### Description of the task:
For the entries below, how many lines include the word "congruence"? Give the figure and nothing more.
-------- Records for processing
(** C31: provisioning gives exactly the access that was asked for.  After
    [repository-add] and [grant] succeeded, the name belongs to the repository
    that was printed, which is the one that already had it if any; the OIDC
    adapter reads for the subject the single grant requested, where
    administration includes writing and writing includes reading; no other
    repository or subject gained or lost a grant; and names are still unique. *)
Theorem provisioning_spec owner name subject write admin w r w1 w2 :
  tenants_ok (w_db w) →
  run (repository_add owner name) w = (Ok r, w1) →
  run (grant r subject write admin) w1 = (Ok tt, w2) →
  tenants_ok (w_db w2) ∧
  select_repository_id owner name (w_db w2) = Some r ∧
  (∀ existing, select_repository_id owner name (w_db w) = Some existing → r = existing) ∧
  select_grants owner name subject (w_db w2) =
    [{| gr_can_read := true; gr_can_write := write || admin; gr_can_admin := admin |}] ∧
  (∀ o n s row, (o, n, s) ≠ (owner, name, subject) →
     row ∈ select_grants o n s (w_db w2) ↔ row ∈ select_grants o n s (w_db w)).
Proof.
  intros Hok (id & now & Hadd & _)%run_repository_add [Hgrant _]%run_query_ok.
  apply upsert_repository_spec in Hadd as (Hok1 & Hr & Hex & Hrows & t & H1); [|done].
  apply upsert_grant_spec in Hgrant as [Hok2 H2]; [|done].
  assert (Hr2 : repositories (w_db w2) = repositories (w_db w1)) by (by rewrite H2).
  assert (Hg2 := f_equal repository_grants H2). cbn in Hg2.
  assert (Hg1 : repository_grants (w_db w1) = repository_grants (w_db w)) by (by rewrite H1).
  split_and!; [done| |done| |].
  - apply select_repository_iff; [done|]. by rewrite Hr2.
  - apply (select_grants_one _ _ _ _ r); [done|by rewrite Hr2|]. by rewrite Hg2, lookup_insert_eq.
  - intros o n s row Hne. rewrite !select_grants_elem. setoid_rewrite Hr2. rewrite Hg2, Hg1.
    split.
    + intros (r' & Hrow & Hr'). exists r'.
      apply lookup_insert_Some in Hrow as [[[= <- <-] _]|[_ Hrow]]; [congruence|]. split; [done|].
      destruct (tenants_exist _ Hok _ _ _ Hrow) as [row' Hrow'].
      assert (repositories (w_db w1) !! r' = Some row') as H' by (apply Hrows; by left). congruence.
    + intros (r' & Hrow & Hr'). assert (repositories (w_db w1) !! r' = Some {| rp_owner := o; rp_name := n |})
        as H' by (apply Hrows; by left).
      exists r'. split; [|done]. apply lookup_insert_Some. right. split; [|done].
      intros [= <- <-]. rewrite H' in Hr. congruence.
Qed.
----------------
### Task solution:
3